Blackfoot: Bobcat and Birch Tree

This story is part of the Blackfoot unit. Story source: Blackfeet Indian Stories by George Bird Grinnell (1915).

Bobcat and Birch Tree

Once Old Man was travelling over the prairie when he saw far off a fire burning and, as he drew near it, he saw many prairie-dogs sitting in a circle around the fire. There were so many of them that there was no place for any one to sit down.

Old Man stood there behind the circle, and presently he began to cry, and then he said to the prairie-dogs, "Let me, too, sit by that fire."

The prairie-dogs said, "All right, Old Man, don't cry; come and sit by the fire." They moved aside so as to make a place for him, and Old Man sat down and looked on at what they were doing.

He saw that they were playing a game, and this was the way they did it: they put one prairie-dog in the fire and covered him up with hot ashes, and then, after he had been there a little while, he would say, "sk, sk," and they pushed the ashes off him and pulled him out.

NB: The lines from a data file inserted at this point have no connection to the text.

(** Execute boolean-valued jsonpath expression.  [walk] and [walkBool] are
    the walker's two entry points, called on the operands of the item. *)
Definition executeBoolItemBody (walk : ItemWalker) (walkBool : BoolWalker)
    (jsp : JsonPathItem) (jb : JsonbValue) (canHaveNext : bool)
  : Exec JsonPathBool :=
  if negb canHaveNext && jspHasNext jsp then ereport ERRCODE_INTERNAL_ERROR
  else
    match jsp with
    | jspArgs jpiAnd larg rarg _ =>
        res <- walkBool larg jb false ;;
        if JsonPathBool_eqb res jpbFalse then ret jpbFalse
        else
          (* SQL/JSON says that we should check second arg in case of
             jperError *)
          res2 <- walkBool rarg jb false ;;
          ret (if JsonPathBool_eqb res2 jpbTrue then res else res2)
    | jspArgs jpiOr larg rarg _ =>
        res <- walkBool larg jb false ;;
        if JsonPathBool_eqb res jpbTrue then ret jpbTrue
        else
          res2 <- walkBool rarg jb false ;;
          ret (if JsonPathBool_eqb res2 jpbFalse then res else res2)
    | jspArg jpiNot larg _ =>
        res <- walkBool larg jb false ;;
        if JsonPathBool_eqb res jpbUnknown then ret jpbUnknown
        else ret (if JsonPathBool_eqb res jpbTrue then jpbFalse else jpbTrue)
    | jspArg jpiIsUnknown larg _ =>
        res <- walkBool larg jb false ;;
        ret (if JsonPathBool_eqb res jpbUnknown then jpbTrue else jpbFalse)
    | jspArgs ((jpiEqual | jpiNotEqual | jpiLess | jpiGreater
                | jpiLessOrEqual | jpiGreaterOrEqual) as op) larg rarg _ =>
        tz <- gets useTz ;;
        executePredicate (executeItem walk larg) (Some (executeItem walk rarg))
          jb true (executeComparison op tz)
    | jspArgs jpiStartsWith larg rarg _ =>   (* 'whole STARTS WITH initial' *)
        executePredicate (executeItem walk larg) (Some (executeItem walk rarg))
          jb false executeStartsWith
    | jspLikeRegex larg pattern flags _ =>
        (* 'expr LIKE_REGEX pattern FLAGS flags' *)
        executePredicate (executeItem walk larg) None jb false
          (executeLikeRegex pattern flags)
    | jspArg jpiExists larg _ =>
        strict <- gets jspStrictAbsenceOfErrors ;;
        if strict then
          (* In strict mode we must get a complete list of values to check
             that there are no errors at all. *)
          '(res, vals) <- executeItemOptUnwrapResultNoThrow
                            (executeItem walk larg) jb false
                            (Some JsonValueListEmpty) ;;
          if jperIsError res then ret jpbUnknown
          else ret (if JsonValueListIsEmpty (found_list vals)
                    then jpbFalse else jpbTrue)
        else
          '(res, _) <- executeItemOptUnwrapResultNoThrow
                         (executeItem walk larg) jb false None ;;
          if jperIsError res then ret jpbUnknown
          else ret (if JsonPathExecResult_eqb res jperOk then jpbTrue else jpbFalse)
    | _ => ereport ERRCODE_INTERNAL_ERROR
    end.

Old Man said, "Little brothers, teach me how to do that." The prairie-dogs told him what to do, and put him in the fire and covered him up with the ashes, and after a little time he said, "sk, sk," like a prairie-dog, and they pulled him out again. Then he did it to the prairie-dogs.

At first he put them in one at a time, but there were many of them, and soon he got tired and said, "I will put you all in at once."

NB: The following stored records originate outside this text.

(** * gedis: consistent-hash ring, AOF rewrite and TCC transactions

    A shallow embedding of
      - lib/consistenthash/consistenthash.go   (the hash ring),
      - aof/rewrite.go                         (AOF compaction),
      - cluster/tcc.go                         (participant side of the
                                                try-commit-cancel protocol),
    followed by the properties proved about them.

    Go values are represented as follows.  A [string] and a [[]byte] are both
    byte sequences and are written as Rocq [string]s (keys, addresses,
    command arguments) or [list byte] (file contents).  An [int] is a [Z];
    a [uint32] is a [Z] reduced modulo [2^32].  A [map[K]V] is a [gmap K V].
    A run-time panic is the result [None] of an [option]-valued function. *)

From Stdlib Require Import ZArith Ascii List Lia DecimalString.
From stdpp Require Import gmap strings list sorting.

Local Open Scope Z_scope.

(* ===================================================================== *)
(** * Go run-time library functions the sources call *)
(* ===================================================================== *)

Module GoLib.

(** [strconv.Itoa]: the decimal representation of an [int]. *)
Definition Itoa (i : Z) : string := NilZero.string_of_int (Z.to_int i).

(** [len(s)] as an [int]. *)
Definition len (s : string) : Z := Z.of_nat (String.length s).

(** [strings.Index(s, substr)]: the index of the first instance of
    [substr] in [s], or [-1] if [substr] is not present in [s].
    [Index_from i] scans a suffix of [s] that starts at offset [i]. *)
Fixpoint Index_from (i : Z) (s substr : string) : Z :=
  if String.prefix substr s then i
  else match s with
       | EmptyString => -1
       | String _ s' => Index_from (i + 1) s' substr
       end.

Definition Index (s substr : string) : Z := Index_from 0 s substr.

(** The slice expression [s[lo:hi]].  It panics ("slice bounds out of
    range") unless [0 <= lo <= hi <= len(s)]. *)
Definition slice (s : string) (lo hi : Z) : option string :=
  if (0 <=? lo) && (lo <=? hi) && (hi <=? len s)
  then Some (String.substring (Z.to_nat lo) (Z.to_nat (hi - lo)) s)
  else None.

(** [strings.ToLower] on the ASCII letters; the other bytes are kept. *)
Definition lower_byte (c : ascii) : ascii :=
  let n := nat_of_ascii c in
  if ((65 <=? n) && (n <=? 90))%nat then ascii_of_nat (n + 32) else c.

Fixpoint ToLower (s : string) : string :=
  match s with
  | EmptyString => EmptyString
  | String c s' => String (lower_byte c) (ToLower s')
  end.

(** Conversion to [uint32]: wrap-around modulo [2^32].  The conversion
    [int(h)] of a [uint32] to the 64-bit [int] changes nothing. *)
Definition uint32 (z : Z) : Z := z mod 2 ^ 32.

(** [sort.Ints]: sorts a slice of ints in increasing order. *)
Definition sort_Ints (a : list Z) : list Z := merge_sort Z.le a.

(** [sort.Search(n, f)]: binary search for the smallest index [i] in
    [[0, n)] at which [f(i)] is true, assuming [f] is monotone; [n] when
    there is none.  The loop of the library function is

      i, j := 0, n
      for i < j { h := int(uint(i+j) >> 1)
                  if !f(h) { i = h + 1 } else { j = h } }
      return i

    [j - i] decreases at every iteration, so [n] units of fuel are
    enough (see [search_loop_least]). *)
Fixpoint search_loop (fuel : nat) (f : Z → bool) (i j : Z) : Z :=
  match fuel with
  | O => i
  | S fuel' =>
      if i <? j then
        let h := Z.shiftr (i + j) 1 in
        if negb (f h) then search_loop fuel' f (h + 1) j
        else search_loop fuel' f i h
      else i
  end.

Definition Search (n : Z) (f : Z → bool) : Z :=
  search_loop (Z.to_nat n) f 0 n.

(** [hash/crc32.ChecksumIEEE]: the CRC-32 checksum with the IEEE
    polynomial (reflected form 0xEDB88320), bit by bit. *)
Definition crc32_bit (crc : Z) : Z :=
  if Z.testbit crc 0
  then Z.lxor (Z.shiftr crc 1) 3988292384
  else Z.shiftr crc 1.

Definition crc32_byte (crc : Z) (b : ascii) : Z :=
  Nat.iter 8 crc32_bit (Z.lxor crc (Z.of_N (N_of_ascii b))).

Fixpoint crc32_update (crc : Z) (data : string) : Z :=
  match data with
  | EmptyString => crc
  | String b data' => crc32_update (crc32_byte crc b) data'
  end.

Definition ChecksumIEEE (data : string) : Z :=
  Z.lxor (crc32_update 4294967295 data) 4294967295.

End GoLib.

(* ===================================================================== *)
(** * lib/consistenthash/consistenthash.go *)
(* ===================================================================== *)

Module consistenthash.
Import GoLib.

(** [type HashFunc func(data []byte) uint32] *)
Definition HashFunc : Type := string → Z.

(** [type Map struct] *)
Record Map : Type := mkMap {
  hashFunc : HashFunc;
  replicas : Z;
  keys : list Z;
  hashMap : gmap Z string
}.

(** [func New(replicas int, fn HashFunc) *Map]; a nil [fn] is [None]. *)
Definition New (replicas : Z) (fn : option HashFunc) : Map :=
  {| replicas := replicas;
     hashFunc := match fn with Some f => f | None => ChecksumIEEE end;
     keys := [];
     hashMap := ∅ |}.

(** [func (m *Map) IsEmpty() bool] *)
Definition IsEmpty (m : Map) : bool :=
  Z.of_nat (length (keys m)) =? 0.

(** The body of the inner loop of [AddNode] for the virtual node [i] of
    the address [key]:
      hash := int(m.hashFunc([]byte(strconv.Itoa(i) + key)))
      m.keys = append(m.keys, hash)
      m.hashMap[hash] = key *)
Definition addVirtualNode (key : string) (m : Map) (i : Z) : Map :=
  let hash := uint32 (hashFunc m (Itoa i +:+ key)) in
  {| hashFunc := hashFunc m;
     replicas := replicas m;
     keys := keys m ++ [hash];
     hashMap := <[hash := key]> (hashMap m) |}.

(** The body of the outer loop of [AddNode]: the empty address is
    skipped, any other gets [for i := 0; i < m.replicas; i++]. *)
Definition addOneNode (m : Map) (key : string) : Map :=
  if String.eqb key "" then m
  else fold_left (addVirtualNode key) (seqZ 0 (replicas m)) m.

(** [func (m *Map) AddNode(keys ...string)] *)
Definition AddNode (m : Map) (addrs : list string) : Map :=
  let m' := fold_left addOneNode addrs m in
  {| hashFunc := hashFunc m';
     replicas := replicas m';
     keys := sort_Ints (keys m');
     hashMap := hashMap m' |}.

(** [func getPartitionKey(key string) string]; [None] is the panic of
    the slice expression [key[beg+1 : end]]. *)
Definition getPartitionKey (key : string) : option string :=
  let beg := Index key "{" in
  if beg =? -1 then Some key
  else
    let end_ := Index key "}" in
    if (end_ =? -1) || (end_ =? beg + 1) then Some key
    else slice key (beg + 1) end_.

(** The index expression [m.keys[i]]; [None] is the index-out-of-range
    panic. *)
Definition keys_at (m : Map) (i : Z) : option Z :=
  if 0 <=? i then keys m !! Z.to_nat i else None.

They said, "Very well, Old Man," and all got in the ashes, but just as Old Man was about to cover them up one of them, a female, said, "Do not cover me up, for I fear the heat will hurt me."

Old Man said, "Very well; if you do not wish to be covered up, you may sit over by the fire and watch the rest." Then he covered over all the others.

At length the prairie-dogs said, "sk, sk," but Old Man did not sweep off the ashes and pull them out of the fire. He let them stay there and die.

The she-one that was looking on ran to a hole and, as she went down in it, said, "sk, sk." Old Man chased her, but he got to the hole too late to catch her.

"Oh, well, you can go," he said; "there will be more prairie-dogs by and by."

When the prairie-dogs were roasted, Old Man cut some red willow twigs to place them on, and then sat down and began to eat. He ate until he was full, and then felt sleepy.

He said to his nose, "I am going to sleep now; watch out, and in case any bad thing comes about, wake me up." Then Old Man slept.

Pretty soon his nose snored, and Old Man woke up and said, "What is it?"

The nose said, "A raven is flying by, over there."

Old Man said, "That is nothing," and went to sleep again.

Soon his nose snored again, and Old Man said, "What is it now?"

The nose said, "There is a coyote over there, coming this way."

Old Man said, "A coyote is nothing," and again went to sleep.

Presently his nose snored again, but Old Man did not wake up. Again it snored, and called out, "Wake up! A bobcat is coming."

Old Man paid no attention; he slept on.

The bobcat crept up to the fire and ate all the roasted prairie-dogs, and then went off and lay down on the flat rock and went to sleep. All this time the nose kept trying to awaken Old Man, and at last he awoke, and the nose said, "A bobcat is over there on that flat rock. He has eaten all your food." Then Old Man was so angry that he called out loud.

The tracks of the bobcat were all greasy from the food it had been eating, and Old Man followed these tracks. He went softly over to where the bobcat was sleeping and seized it before it could wake up to bite or scratch him.

The bobcat cried out, "Wait, let me speak a word or two," but Old Man would not listen.

"I will teach you to steal my food," he said. He pulled off the lynx's tail, pounded his head against the rock so as to make his face flat, pulled him out long so as to make him small-bellied, and then threw him into the brush. As he went sneaking away, Old Man said, "There, that is the way you bobcats shall always be."

It is for this reason that the lynxes to-day look like that.

Old Man went to the fire and looked at the red willow sticks where the roasted prairie-dogs had been, and when he saw them and thought how his food was all gone, it made him angry at his nose. He said, "You fool, why did you not wake me?"

He took the willow sticks and thrust them in the coals, and when they had caught fire, he burnt his nose. This hurt, and he ran up on a hill and held his nose to the wind and called to the wind to blow hard and cool him.

A hard wind came, so hard that it blew him off the hill and away down to Birch Creek. As he was flying along, he caught at the weeds and brush to stop himself, but nothing was strong enough to hold him.

At last he grasped a birch tree. He held fast, and it did not give way. Although the wind whipped him about, this way and that, and tumbled him up and down, the tree held him. He kept calling to the wind to blow more softly, and at last it listened to him and went down.

Then he said, "This is a beautiful tree. It has saved me from being blown away and knocked all to pieces. I will make it pretty, and it shall always be like that." So he gashed the bark across with his stone knife, as you see the marks to-day.